Saved entries –

--------------------

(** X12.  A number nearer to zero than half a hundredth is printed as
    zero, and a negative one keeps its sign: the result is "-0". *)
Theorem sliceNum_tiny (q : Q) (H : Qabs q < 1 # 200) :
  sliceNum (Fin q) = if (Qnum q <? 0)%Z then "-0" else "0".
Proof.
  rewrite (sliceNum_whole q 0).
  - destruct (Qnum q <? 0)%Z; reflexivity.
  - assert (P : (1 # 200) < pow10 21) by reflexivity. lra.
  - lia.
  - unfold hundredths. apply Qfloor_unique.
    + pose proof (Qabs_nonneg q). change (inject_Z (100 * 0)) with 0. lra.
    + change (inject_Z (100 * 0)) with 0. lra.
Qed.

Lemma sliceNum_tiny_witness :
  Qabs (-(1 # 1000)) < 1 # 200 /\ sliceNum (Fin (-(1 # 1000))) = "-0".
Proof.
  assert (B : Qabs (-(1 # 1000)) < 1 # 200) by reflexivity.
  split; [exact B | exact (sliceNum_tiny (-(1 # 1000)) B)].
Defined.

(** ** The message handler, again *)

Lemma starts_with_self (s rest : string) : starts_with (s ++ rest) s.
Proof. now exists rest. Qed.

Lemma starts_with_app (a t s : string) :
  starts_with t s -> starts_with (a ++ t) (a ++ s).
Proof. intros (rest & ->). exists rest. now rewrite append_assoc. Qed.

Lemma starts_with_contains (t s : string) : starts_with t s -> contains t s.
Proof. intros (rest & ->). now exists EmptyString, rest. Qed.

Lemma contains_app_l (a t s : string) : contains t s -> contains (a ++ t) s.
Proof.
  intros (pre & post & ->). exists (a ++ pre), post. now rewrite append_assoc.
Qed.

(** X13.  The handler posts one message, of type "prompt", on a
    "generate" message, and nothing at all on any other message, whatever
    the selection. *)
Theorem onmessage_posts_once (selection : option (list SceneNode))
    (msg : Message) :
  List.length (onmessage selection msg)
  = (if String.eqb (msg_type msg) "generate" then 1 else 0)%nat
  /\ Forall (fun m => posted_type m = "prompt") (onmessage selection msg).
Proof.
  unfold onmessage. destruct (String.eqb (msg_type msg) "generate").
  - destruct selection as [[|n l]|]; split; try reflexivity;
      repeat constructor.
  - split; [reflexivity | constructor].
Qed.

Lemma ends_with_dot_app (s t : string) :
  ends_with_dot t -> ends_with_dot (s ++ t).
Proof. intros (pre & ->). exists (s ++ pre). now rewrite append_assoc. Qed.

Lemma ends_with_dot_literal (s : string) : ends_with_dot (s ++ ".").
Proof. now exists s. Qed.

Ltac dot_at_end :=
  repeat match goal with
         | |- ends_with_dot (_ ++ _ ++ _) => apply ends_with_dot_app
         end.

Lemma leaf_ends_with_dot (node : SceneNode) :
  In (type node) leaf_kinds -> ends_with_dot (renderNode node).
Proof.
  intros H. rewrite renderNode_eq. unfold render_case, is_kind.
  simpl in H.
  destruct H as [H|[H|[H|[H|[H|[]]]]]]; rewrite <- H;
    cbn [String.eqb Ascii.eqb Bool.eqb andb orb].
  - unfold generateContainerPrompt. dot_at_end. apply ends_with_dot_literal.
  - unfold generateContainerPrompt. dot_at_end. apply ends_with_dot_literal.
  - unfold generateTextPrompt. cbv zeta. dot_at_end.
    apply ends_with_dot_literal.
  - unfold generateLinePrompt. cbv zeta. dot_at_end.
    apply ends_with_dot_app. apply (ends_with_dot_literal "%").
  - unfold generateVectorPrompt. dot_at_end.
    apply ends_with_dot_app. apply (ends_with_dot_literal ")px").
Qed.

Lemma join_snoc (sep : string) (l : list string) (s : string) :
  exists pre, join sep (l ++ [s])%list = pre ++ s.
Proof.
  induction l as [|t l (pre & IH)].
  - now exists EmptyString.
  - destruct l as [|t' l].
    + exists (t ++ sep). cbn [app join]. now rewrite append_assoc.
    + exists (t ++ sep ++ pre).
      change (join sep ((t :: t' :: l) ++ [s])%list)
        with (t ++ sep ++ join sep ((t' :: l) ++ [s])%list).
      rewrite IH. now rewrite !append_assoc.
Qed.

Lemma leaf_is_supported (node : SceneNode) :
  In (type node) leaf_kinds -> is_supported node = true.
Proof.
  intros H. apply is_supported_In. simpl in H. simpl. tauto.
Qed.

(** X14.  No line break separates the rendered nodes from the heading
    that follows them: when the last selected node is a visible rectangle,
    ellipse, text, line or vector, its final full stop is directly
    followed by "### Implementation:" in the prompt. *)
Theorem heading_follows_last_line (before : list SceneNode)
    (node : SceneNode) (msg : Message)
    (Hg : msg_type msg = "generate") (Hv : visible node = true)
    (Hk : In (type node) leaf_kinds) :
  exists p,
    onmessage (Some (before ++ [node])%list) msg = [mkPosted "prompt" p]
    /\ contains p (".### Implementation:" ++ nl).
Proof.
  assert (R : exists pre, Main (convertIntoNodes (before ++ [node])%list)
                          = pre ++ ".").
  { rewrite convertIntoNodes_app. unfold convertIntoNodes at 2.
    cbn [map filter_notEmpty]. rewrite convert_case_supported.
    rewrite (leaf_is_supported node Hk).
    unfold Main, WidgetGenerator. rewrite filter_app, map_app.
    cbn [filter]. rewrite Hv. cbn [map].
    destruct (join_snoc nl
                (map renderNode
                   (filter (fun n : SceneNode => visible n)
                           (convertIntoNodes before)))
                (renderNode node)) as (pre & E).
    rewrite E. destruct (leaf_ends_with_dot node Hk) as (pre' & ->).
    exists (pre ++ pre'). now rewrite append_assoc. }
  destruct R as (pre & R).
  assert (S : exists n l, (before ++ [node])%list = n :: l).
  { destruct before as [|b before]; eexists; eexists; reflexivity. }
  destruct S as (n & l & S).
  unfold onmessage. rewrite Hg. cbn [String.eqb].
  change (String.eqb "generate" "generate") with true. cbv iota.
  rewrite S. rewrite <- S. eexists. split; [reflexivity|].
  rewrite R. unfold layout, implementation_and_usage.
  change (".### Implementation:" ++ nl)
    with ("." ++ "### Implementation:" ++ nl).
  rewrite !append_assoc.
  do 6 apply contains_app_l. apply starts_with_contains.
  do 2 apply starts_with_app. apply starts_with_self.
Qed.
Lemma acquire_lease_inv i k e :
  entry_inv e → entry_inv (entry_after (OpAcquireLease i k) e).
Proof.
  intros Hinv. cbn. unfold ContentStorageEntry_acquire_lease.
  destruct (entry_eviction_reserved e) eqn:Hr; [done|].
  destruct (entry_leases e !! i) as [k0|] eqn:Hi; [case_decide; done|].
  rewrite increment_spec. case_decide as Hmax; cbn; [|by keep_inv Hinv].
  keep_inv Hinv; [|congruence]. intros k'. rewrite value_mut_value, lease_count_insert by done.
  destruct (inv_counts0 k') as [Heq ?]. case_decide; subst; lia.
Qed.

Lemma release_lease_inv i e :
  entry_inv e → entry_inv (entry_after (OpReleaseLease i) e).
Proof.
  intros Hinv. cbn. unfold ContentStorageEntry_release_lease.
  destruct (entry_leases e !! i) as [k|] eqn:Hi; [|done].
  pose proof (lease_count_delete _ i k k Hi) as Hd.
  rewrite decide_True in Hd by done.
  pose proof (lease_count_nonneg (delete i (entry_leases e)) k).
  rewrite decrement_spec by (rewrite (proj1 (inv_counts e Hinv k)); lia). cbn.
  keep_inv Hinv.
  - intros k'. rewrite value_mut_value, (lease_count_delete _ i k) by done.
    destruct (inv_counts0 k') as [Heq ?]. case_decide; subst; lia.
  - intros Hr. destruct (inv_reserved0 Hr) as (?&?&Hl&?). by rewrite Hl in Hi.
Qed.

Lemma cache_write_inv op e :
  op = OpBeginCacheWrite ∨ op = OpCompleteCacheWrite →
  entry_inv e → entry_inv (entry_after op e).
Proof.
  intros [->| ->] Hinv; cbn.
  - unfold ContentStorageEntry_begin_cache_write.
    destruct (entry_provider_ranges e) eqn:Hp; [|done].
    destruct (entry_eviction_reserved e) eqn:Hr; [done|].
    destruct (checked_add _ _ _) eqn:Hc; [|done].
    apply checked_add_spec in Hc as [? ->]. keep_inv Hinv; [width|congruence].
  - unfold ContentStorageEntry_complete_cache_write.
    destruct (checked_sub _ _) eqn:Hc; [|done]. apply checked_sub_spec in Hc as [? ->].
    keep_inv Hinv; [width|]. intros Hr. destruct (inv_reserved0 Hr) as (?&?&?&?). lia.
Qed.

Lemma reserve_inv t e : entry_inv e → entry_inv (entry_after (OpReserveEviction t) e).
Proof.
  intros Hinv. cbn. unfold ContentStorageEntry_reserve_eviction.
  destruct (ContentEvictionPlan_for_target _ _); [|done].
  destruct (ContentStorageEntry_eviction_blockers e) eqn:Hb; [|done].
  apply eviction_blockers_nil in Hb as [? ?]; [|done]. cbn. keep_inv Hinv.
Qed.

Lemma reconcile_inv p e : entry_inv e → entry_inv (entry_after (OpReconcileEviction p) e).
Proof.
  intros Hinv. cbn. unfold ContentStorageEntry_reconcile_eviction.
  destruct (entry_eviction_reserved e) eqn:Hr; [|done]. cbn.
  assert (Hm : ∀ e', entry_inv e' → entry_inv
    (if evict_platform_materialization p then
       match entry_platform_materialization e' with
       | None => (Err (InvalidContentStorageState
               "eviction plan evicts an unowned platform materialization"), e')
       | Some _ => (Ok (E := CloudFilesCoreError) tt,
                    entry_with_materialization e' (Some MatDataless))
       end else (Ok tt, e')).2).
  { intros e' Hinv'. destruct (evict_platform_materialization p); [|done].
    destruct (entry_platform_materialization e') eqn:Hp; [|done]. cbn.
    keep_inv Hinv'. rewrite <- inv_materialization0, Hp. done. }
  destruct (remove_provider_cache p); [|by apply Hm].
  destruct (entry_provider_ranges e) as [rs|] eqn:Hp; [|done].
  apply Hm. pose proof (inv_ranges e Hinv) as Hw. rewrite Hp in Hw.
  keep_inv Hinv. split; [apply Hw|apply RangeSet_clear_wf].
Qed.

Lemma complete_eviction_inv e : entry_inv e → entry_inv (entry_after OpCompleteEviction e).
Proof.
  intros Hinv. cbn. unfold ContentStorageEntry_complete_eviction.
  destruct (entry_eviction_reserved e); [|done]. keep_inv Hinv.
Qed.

--------------------

Every line above from the line with "apply eviction_blockers_nil in" to the line with "assert (Hm : ∀ e', entry_inv e' → entry_inv" is wanted, ends included; write them out exactly and add no other line.

  apply eviction_blockers_nil in Hb as [? ?]; [|done]. cbn. keep_inv Hinv.
Qed.

Lemma reconcile_inv p e : entry_inv e → entry_inv (entry_after (OpReconcileEviction p) e).
Proof.
  intros Hinv. cbn. unfold ContentStorageEntry_reconcile_eviction.
  destruct (entry_eviction_reserved e) eqn:Hr; [|done]. cbn.
  assert (Hm : ∀ e', entry_inv e' → entry_inv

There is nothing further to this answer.